A 46-year-old man presented with flank pain and hematuria, the work up of which noted a left kidney mass for which he underwent nephrectomy and was diagnosed with localized sRCC with 60% sarcomatoid differentiation. Within 3 months of nephrectomy, he presented with recurrent flank pain and was diagnosed with recurrence of disease. He was treated with ipilimumab 1 mg/kg and nivolumab 3 mg/kg for four doses and demonstrated a partial response. He was then transitioned to single agent nivolumab maintenance. After 3 months on maintenance therapy, he was noted to have progression of disease. Given prior response to immune check point combination, it was decided to rechallenge the patient with 1 mg/kg ipilimumab. After two doses of ipilimumab and nivolumab combination therapy, the patient was noted to have a partial response.
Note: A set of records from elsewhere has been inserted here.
(** * A static-site builder and its change watcher, verified

    Shallow embedding of [build.py] (the Site Builder) and
    [watch_build.py] (the Change Watcher).

    - Python [str] values are lists of Unicode code points ([list N]).
    - [pathlib.Path] values are lists of path segments, relative to the
      project root [ROOT]; the semantics of [pathlib] follows CPython
      3.10/3.11 on POSIX (the script requires Python >= 3.10).
    - The file system is a finite map from paths to entries.
    - Exceptions are values of [exn]; a computation that can raise returns
      a [result]; one that also changes the file system is a state
      transformer returning a [result] and the file system it leaves. *)

From Stdlib Require Import NArith ZArith String Ascii.
From stdpp Require Import gmap list sorting lexico.

Abbreviation pystr := (list N).
Abbreviation path := (list (list N)).

(** ** Python strings *)

(** An ASCII literal as a Python string. *)
Definition py (s : string) : pystr := N_of_ascii <$> list_ascii_of_string s.
Arguments py s%_string.

(** [Py_UNICODE_ISSPACE]: the code points [str.strip] removes and the
    pattern [\s] matches on [str] subjects. *)
Definition is_space (c : N) : bool :=
  ((0x09 <=? c) && (c <=? 0x0D) || (0x1C <=? c) && (c <=? 0x20)
   || (c =? 0x85) || (c =? 0xA0) || (c =? 0x1680)
   || (0x2000 <=? c) && (c <=? 0x200A)
   || (c =? 0x2028) || (c =? 0x2029) || (c =? 0x202F) || (c =? 0x205F)
   || (c =? 0x3000))%N.

Fixpoint lstrip (s : pystr) : pystr :=
  match s with
  | c :: s' => if is_space c then lstrip s' else s
  | [] => []
  end.

Definition rstrip (s : pystr) : pystr := reverse (lstrip (reverse s)).

(** [s.strip()] *)
Definition strip (s : pystr) : pystr := rstrip (lstrip s).

(** [s.split(sep, 1)] for a one-character separator: cut at the first
    occurrence of [sep], if any. *)
Fixpoint split1 (sep : N) (s : pystr) : list pystr :=
  match s with
  | [] => [[]]
  | c :: s' =>
      if (c =? sep)%N then [[]; s']
      else match split1 sep s' with
           | h :: t => (c :: h) :: t
           | [] => [[c]]
           end
  end.

(** [l[0]] *)
Definition item0 (l : list pystr) : pystr := default [] (head l).

(** [s.replace(old, new)] for one-character [old] and [new]. *)
Definition replace (old new : N) (s : pystr) : pystr :=
  (λ c, if (c =? old)%N then new else c) <$> s.

(** [sep.join(parts)] *)
Fixpoint join (sep : pystr) (parts : list pystr) : pystr :=
  match parts with
  | [] => []
  | [p] => p
  | p :: ps => p ++ sep ++ join sep ps
  end.

(** [s.rfind(c)]: the index of the last occurrence of [c]; Python's [-1]
    is [None]. *)
Fixpoint rfind (c : N) (s : pystr) : option nat :=
  match s with
  | [] => None
  | x :: s' =>
      match rfind c s' with
      | Some i => Some (S i)
      | None => if (x =? c)%N then Some 0 else None
      end
  end.

(** The part of the Unicode character database that [str.title] reads
    (it belongs to the Python runtime, not to this repository). *)
Record unicode_db := {
  (** [_PyUnicode_IsCased] *)
  is_cased : N → bool;
  (** [_PyUnicode_ToTitleFull] *)
  to_title_full : N → pystr;
  (** [lower_ucs4 data i]: the lower-case mapping of [data[i]] in its
      context (the context matters for a capital sigma only). *)
  lower_ucs4 : pystr → nat → N → pystr
}.

(** [str.title], as [do_title] of CPython's [unicodeobject.c]: a character
    that follows a cased one is lower-cased, any other one title-cased. *)
Fixpoint do_title (db : unicode_db) (data : pystr) (i : nat)
    (previous_is_cased : bool) (rest : pystr) : pystr :=
  match rest with
  | [] => []
  | c :: rest' =>
      (if previous_is_cased then lower_ucs4 db data i c else to_title_full db c)
      ++ do_title db data (S i) (is_cased db c) rest'
  end.

Definition title (db : unicode_db) (s : pystr) : pystr := do_title db s 0 false s.

(** The database on the Basic Latin block, where it is the ASCII table;
    a code point outside of it is left as it is. *)
Definition ascii_is_upper (c : N) : bool := ((0x41 <=? c) && (c <=? 0x5A))%N.
Definition ascii_is_lower (c : N) : bool := ((0x61 <=? c) && (c <=? 0x7A))%N.
Definition ascii_db : unicode_db := {|
  is_cased c := ascii_is_upper c || ascii_is_lower c;
  to_title_full c := [if ascii_is_lower c then (c - 32)%N else c];
  lower_ucs4 _ _ c := [if ascii_is_upper c then (c + 32)%N else c]
|}.

(** A database that is the ASCII table on the Basic Latin block, as the
    Unicode one is. *)
Definition extends_ascii (db : unicode_db) : Prop :=
  ∀ c, (c < 128)%N →
    is_cased db c = is_cased ascii_db c
    ∧ to_title_full db c = to_title_full ascii_db c
    ∧ ∀ data i, lower_ucs4 db data i c = lower_ucs4 ascii_db data i c.

(** ** Regular expressions

    The fragment of [re] that the title pattern is written in. Matching is
    by backtracking, as in [sre]: a greedy repetition takes the longest
    run first and gives characters back, a lazy one takes the shortest
    and extends. *)
Inductive charclass :=
| CSpace   (** [\s] *)
| CAny.    (** [.] under [re.DOTALL] *)

Definition in_class (k : charclass) (c : N) : bool :=
  match k with CSpace => is_space c | CAny => true end.

Inductive regex_item :=
| Lit (s : pystr)                 (** literal characters *)
| Star (k : charclass)            (** [k*] *)
| Plus (k : charclass)            (** [k+] *)
| GroupLazyStar (k : charclass).  (** [(k*?)], a capturing group *)

(** [strip_prefix l s]: [s] without its prefix [l], if it starts with it. *)
Fixpoint strip_prefix (l s : pystr) : option pystr :=
  match l, s with
  | [], _ => Some s
  | a :: l', b :: s' => if (a =? b)%N then strip_prefix l' s' else None
  | _ :: _, [] => None
  end.

(** Greedy [k*] followed by the continuation [kont]. *)
Fixpoint greedy_star {A} (k : charclass) (kont : pystr → option A)
    (s : pystr) : option A :=
  match s with
  | c :: s' =>
      if in_class k c then
        match greedy_star k kont s' with
        | Some r => Some r
        | None => kont s
        end
      else kont s
  | [] => kont s
  end.

(** Lazy [(k*?)] followed by [kont]; [acc] is the text captured so far, in
    reverse. *)
Fixpoint lazy_star {A} (k : charclass) (kont : pystr → option A)
    (acc s : pystr) : option (pystr * A) :=
  match kont s with
  | Some r => Some (reverse acc, r)
  | None =>
      match s with
      | c :: s' => if in_class k c then lazy_star k kont (c :: acc) s' else None
      | [] => None
      end
  end.

(** [match_here items s]: match the sequence [items] at the start of [s];
    the result is the text of the groups, in order. *)
Fixpoint match_here (items : list regex_item) : pystr → option (list pystr) :=
  match items with
  | [] => λ _, Some []
  | Lit l :: items' => λ s, strip_prefix l s ≫= match_here items'
  | Star k :: items' => greedy_star k (match_here items')
  | Plus k :: items' => λ s,
      match s with
      | c :: s' => if in_class k c then greedy_star k (match_here items') s' else None
      | [] => None
      end
  | GroupLazyStar k :: items' => λ s,
      match lazy_star k (match_here items') [] s with
      | Some (g, gs) => Some (g :: gs)
      | None => None
      end
  end.

(** [re.search(pattern, s)]: the match at the leftmost position that has
    one. *)
Fixpoint re_search (items : list regex_item) (s : pystr) : option (list pystr) :=
  match match_here items s with
  | Some gs => Some gs
  | None => match s with
            | _ :: s' => re_search items s'
            | [] => None
            end
  end.

(** [match.group(1)] *)
Definition group1 (gs : list pystr) : pystr := default [] (head gs).

(** [r"{%\s*block\s+title\s*%}(.*?){%\s*endblock\s*%}"] *)
Definition title_pattern : list regex_item :=
  [ Lit (py "{%"); Star CSpace; Lit (py "block"); Plus CSpace;
    Lit (py "title"); Star CSpace; Lit (py "%}");
    GroupLazyStar CAny;
    Lit (py "{%"); Star CSpace; Lit (py "endblock"); Star CSpace;
    Lit (py "%}") ].


(** ** Exceptions *)

Inductive exn :=
| FileNotFoundError (msg : pystr)
| RuntimeError (msg : pystr)
| ValueError (msg : pystr)
| NotADirectoryError (p : path)
| IsADirectoryError (p : path)
| FileExistsError (p : path)
| UnicodeDecodeError (p : path)
| ShutilError (errors : list (path * path))
(** Whatever the template engine raises, with its message. *)
| TemplateError (msg : pystr).

Inductive result (A : Type) :=
| Ok (a : A)
| Raise (e : exn).
Arguments Ok {A} a.
Arguments Raise {A} e.

Global Instance result_ret : MRet result := λ A a, Ok a.
Global Instance result_bind : MBind result := λ A B f m,
  match m with Ok a => f a | Raise e => Raise e end.

(** ** pathlib *)

Definition slash : N := 47.
Definition dot : N := 46.
Definition hyphen : N := 45.
Definition space : N := 32.

(** [p.name] *)
Definition path_name (p : path) : pystr := default [] (last p).

(** [p.parent] *)
Definition parent (p : path) : path := removelast p.

(** [p.suffix] *)
Definition suffix (p : path) : pystr :=
  let name := path_name p in
  match rfind dot name with
  | Some i => if bool_decide (0 < i < length name - 1) then drop i name else []
  | None => []
  end.

(** [p.with_suffix(new)] *)
Definition with_suffix (p : path) (new : pystr) : result path :=
  if bool_decide (slash ∈ new) then Raise (ValueError (py "Invalid suffix"))
  else if bool_decide (new ≠ [] ∧ head new ≠ Some dot ∨ new = [dot])
  then Raise (ValueError (py "Invalid suffix"))
  else
    let name := path_name p in
    if bool_decide (name = []) then Raise (ValueError (py "empty name"))
    else
      let old_suffix := suffix p in
      let name' :=
        if bool_decide (old_suffix = []) then name ++ new
        else take (length name - length old_suffix) name ++ new in
      Ok (removelast p ++ [name']).

(** [p.relative_to(base)] *)
Fixpoint relative_to (p base : path) : result path :=
  match base, p with
  | [] , _ => Ok p
  | b :: base', x :: p' =>
      if bool_decide (b = x) then relative_to p' base'
      else Raise (ValueError (py "not in the subpath"))
  | _ :: _, [] => Raise (ValueError (py "not in the subpath"))
  end.

(** [p.as_posix()] of a relative path *)
Definition as_posix (p : path) : pystr :=
  match p with [] => [dot] | _ => join [slash] p end.

(** [sorted] on paths: Python compares the segment lists, and strings by
    code point; the sort is stable and asks for [<] only. *)
Definition path_lt : relation path := lexico.
Definition path_le : relation path := λ p q, ¬ path_lt q p.
Definition sorted (l : list path) : list path := merge_sort path_le l.

(** ** The file system *)

(** What a regular file holds: [Text s] is the UTF-8 encoding of [s];
    [Binary b] is a byte sequence that is not valid UTF-8. *)
Inductive content :=
| Text (s : pystr)
| Binary (b : list N).

Inductive entry :=
| File (c : content)
| Dir.

Global Instance content_eq_dec : EqDecision content.
Proof. solve_decision. Defined.
Global Instance entry_eq_dec : EqDecision entry.
Proof. solve_decision. Defined.

(** A file system state: the entries below [ROOT], by their path relative
    to it. [ROOT] itself is the directory the script lies in. *)
Abbreviation filesystem := (gmap path entry).

Definition ROOT : path := [].
Definition BUILD_DIR : path := ROOT ++ [py "build"].
Definition TEMPLATE_DIR : path := ROOT ++ [py "templates"].
Definition PAGES_DIR : path := ROOT ++ [py "pages"].
Definition STATIC_DIR : path := ROOT ++ [py "static"].

(** [p.exists()] *)
Definition path_exists (fs : filesystem) (p : path) : bool :=
  bool_decide (p = ROOT) || bool_decide (is_Some (fs !! p)).

(** [p.is_dir()] *)
Definition is_dir (fs : filesystem) (p : path) : bool :=
  bool_decide (p = ROOT) || bool_decide (fs !! p = Some Dir).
He maintained a response for an additional 9 months and treatment was eventually discontinued due to grade 3 toxicity and progression.

CONCLUSIONS

This case report demonstrates the utility of retreatment with ipilimumab as a salvage option for patients progressing on maintenance PD-1 inhibitors in metastatic RCC. Further studies are needed to identify predictors of response and toxicity to this approach, as well as the optimal scheduling of ipilimumab with maintenance nivolumab.